Given two distributions $p(x)$ and $q(x)$, the Kullback-Leibler divergence is defined as

$$D_\text{KL}(p(x) \parallel q(x) ) = \int_{-\infty}^\infty p(x) \log\left(\frac{p(x)}{q(x)}\right)\, dx = \mathbb E_{p(x)} \left[\log\left(\frac{p(x)}{q(x)}\right) \right].$$

Connection to Entropy

Notice that this expression is quite similar to entropy,

$$H(p(x)) = \int_{-\infty}^{\infty} p(x) \log p(x) , dx.$$

The entropy describes the lower bound of the number of bits (if we use $\log_2$) of how the information can be compressed. By looking at the expression of the KL divergence, we intuitively interpret it as the information loss if we use distribution $q(x)$ to approximate distribution $p(x)$, Kurt2017

$$D_\text{KL}(p(x) \parallel q(x) ) = \mathbb E_{p(x)} \left[\log p(x)- \log q(x)\right] .$$

Kullback-Leibler divergence is also called relative entropy. In fact, KL divergence can be decomposed into cross entropy $H(p) = -\int_{-\infty}^\infty p(x) \log q(x), dx$ and entropy $H(p) = -\int_{-\infty}^\infty p(x) \log p(x), dx$

$$D_\text{KL}(p \parallel q) = \int_{-\infty}^\infty p(x) \log p(x)\, dx - \int_{-\infty}^\infty p(x) \log q(x) \, dx = - H(p) + H(p, q),$$

which is

$$D_\text{KL}(p \parallel q) + H(p) = H(p, q).$$

## What does it mean?

We assume two uniform distributions,

$$p(x) = \begin{cases} 1/\Delta_p & \text{for } x\in [0, \Delta_p] \\ 0 & \text{else} \end{cases}$$

and

$$p(x) = \begin{cases} 1/\Delta_q & \text{for } x\in [0, \Delta_q] \\ 0 & \text{else}. \end{cases}$$

We will assume $\Delta_q > \Delta_p$ for simplicity. The KL divergence is

$$D_\text{KL}(p\parallel q) = \int_0^{\Delta_p} \frac{1}{\Delta_p}\log\left( \frac{1/\Delta_p}{1/\Delta_q} \right) dx +\int_{\Delta_p}^{\Delta_q} \lim_{\epsilon\to 0} \epsilon \log\left( \frac{\epsilon}{1/\Delta_q} \right) dx,$$

where the second term is 0. We have the KL divergence

$$D_\text{KL}(p\parallel q) = \log\left( \frac{\Delta_q}{\Delta_p} \right).$$

The KL divergence is 0 if $\Delta_p = \Delta_q$, i.e., if the two distributions are the same.
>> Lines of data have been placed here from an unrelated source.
Lemma base64_free c : forall oi cap text, encode_loop c oi cap = Some text -> nul_free text.
Proof.
  assert (Hch : forall l, nul_free (encode_chunk l)).
  { assert (Hd : forall n, digit n <> 0).
    { intros n. pose proof digit_table as Ht. rewrite forallb_forall in Ht. specialize (Ht (Z.land n 63)).
      assert (Hb : 0 <= Z.land n 63 < 64) by (change 63 with (Z.ones 6); rewrite Z.land_ones by lia; apply Z.mod_pos_bound; lia).
      specialize (Ht ltac:(apply list_elem_of_In, elem_of_seqZ; lia)). apply andb_true_iff in Ht as [Ht _]. apply andb_true_iff in Ht as [_ Ht].
      apply Z.ltb_lt in Ht. intros E. unfold digit in *. rewrite <- Z.land_assoc, Z.land_diag in Ht. lia. }
    intros l. unfold encode_chunk. repeat case_match; repeat constructor; try done; apply Hd. }
  assert (Hlast : forall l oi cap text, (if cap <=? oi + 4 then None else Some (encode_chunk l ++ [])) = Some text -> nul_free text).
  { intros l oi cap text. destruct (_ <=? _); [done|]. intros E%Some_inj. subst text. rewrite app_nil_r. apply Hch. }
  induction c as [|b0|b0 b1|b0 b1 b2 rest IH] using list_ind3; intros oi cap text.
  - intros [= <-]. constructor.
  - exact (Hlast [b0] oi cap text).
  - exact (Hlast [b0; b1] oi cap text).
  - change (encode_loop (b0 :: b1 :: b2 :: rest) oi cap) with
      (if cap <=? oi + 4 then None else match encode_loop rest (oi + 4) cap with None => None | Some out => Some (encode_chunk [b0; b1; b2] ++ out) end).
    destruct (_ <=? _); [done|]. destruct (encode_loop rest _ _) as [out|] eqn:E; [|done]. intros E'%Some_inj. subst text.
    apply Forall_app. split; [apply Hch|by eapply IH].
Qed.

(** The encoder fills the buffer BYTES_TO_BASE64 allocates. *)
Lemma base64_writes c : Forall is_byte c ->
  exists text, aivm_bytes_to_base64 c (base64_length (zlen c) + 1) = Some text /\ zlen text = base64_length (zlen c) /\ nul_free text.
Proof.
  intros Hb. unfold aivm_bytes_to_base64. pose proof (zlen_nonneg c).
  assert (Hp : 0 <= base64_length (zlen c)) by (unfold base64_length; mlia). destruct (Z.eqb_spec (base64_length (zlen c) + 1) 0); [lia|].
  destruct (Z.eqb_spec (zlen c) 0) as [Ez|Ez].
  - exists []. rewrite Ez. split; [done|]. split; [done|constructor].
  - destruct (encode_loop_decodes c Hb 0 (base64_length (zlen c) + 1) ltac:(lia)) as (text & E & Hl & _). exists text. split; [done|]. split; [done|].
    by eapply base64_free.
Qed.

(** ** Operands *)

Lemma legible_text s v c : legible s v -> text_of (resolve_value s v) = Some c ->
  exists p, v = VString p /\ p <> SNull /\ read_str s p = Some c /\ zlen c < SIZE_MAX.
Proof.
  destruct v; try done. cbn. intros [Hn (c0 & E & Hz)]. unfold resolve_str. rewrite E. intros [= <-]. by exists p.
Qed.

Lemma legible_data s v c : legible s v -> data_of (resolve_value s v) = Some c ->
  exists p, v = VBytes p (zlen c) /\ zlen c < SIZE_MAX /\ (0 < zlen c -> p <> BNull /\ read_bytes s p (zlen c) = Some c) /\ (p = BNull -> c = []) /\ Forall is_byte c.
Proof.
  destruct v; try done. cbn. unfold resolve_bytes. intros [Hb [[-> ->]|(c0 & E & Hby)]].
  - cbn. intros [= <-]. exists BNull. split; [done|]. split; [done|]. split; [|done]. change (zlen []) with 0. lia.
  - rewrite E. intros [= <-].
    assert (Hz : zlen c0 = length).
    { assert (Hrb : forall b o, read_block b o length = Some c0 -> zlen c0 = length) by (intros b o Hr; by apply read_block_split in Hr as (? & ? & _ & _ & ->)).
      destruct p; cbn in E; [done| | |]; repeat case_match; try done; by eapply Hrb. }
    rewrite Hz. exists p. split; [done|]. split; [lia|]. split; [by destruct p|]. split; [by intros ->|done].
Qed.

Lemma legible_int s v i : legible s v -> int_of (resolve_value s v) = Some i -> v = VInt i /\ int64_ok i = true.
Proof. destruct v; try done. cbn. intros Hi [= <-]. done. Qed.

(** Operands of another kind. *)
Lemma no_text s v : legible s v -> text_of (resolve_value s v) = None -> match v with VString _ => False | _ => True end.
Proof. destruct v; try done. cbn. intros [_ (c & E & _)]. unfold resolve_str. by rewrite E. Qed.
## KL Divergence of Two Gaussians

Assuming the two distributions are two Gaussians $p(x)=\frac{1}{\sigma_p\sqrt{2\pi}} \exp\left( - \frac{ (x - \mu_p)^2 }{2\sigma_p^2} \right)$ and $q(x)=\frac{1}{\sigma_q\sqrt{2\pi}} \exp\left( - \frac{ (x - \mu_q)^2 }{2\sigma_q^2} \right)$, the KL divergence is

$$D_{\text{KL}}(p\parallel q) = \mathbb{E}_p \left[ \log \left(\frac{p}{q}\right) \right].$$

Notice that

$$\log \left( \frac{p}{q} \right) = \log \left( \exp\left( - \frac{ (x - \mu_p)^2 }{2\sigma_p^2} + \frac{ (x - \mu_q)^2 }{2\sigma_q^2} \right) \right).$$

As a simpler version of the problem, we assume that $\sigma_p = \sigma_q = \sigma$, so that

$$\log \left( \frac{p}{q} \right) = \frac{ -(x - \mu_p)^2 + (x - \mu_q)^2 }{2\sigma^2} = \frac{ \mu_q^2 - \mu_p^2}{2\sigma^2} + \frac{ (\mu_p - \mu_q) x }{\sigma^2}.$$

The KL divergence becomes

$$D_{\text{KL}} = \mathbb E_p \left[ \frac{ \mu_q^2 - \mu_p^2}{2\sigma^2} + \frac{ (\mu_p - \mu_q) x }{\sigma^2} \right] = \frac{ \mu_q^2 - \mu_p^2}{2\sigma^2} + \frac{ (\mu_p - \mu_q) }{\sigma^2} \mathbb E_p \left[ x \right] = \frac{ (\mu_q - \mu_p)^2}{2\sigma^2}.$$

One could easily see that $\mathbb E_p \left[ x \right]=\mu$ using symmetries. The KL divergence for two Gaussians is symmetric for the distributions.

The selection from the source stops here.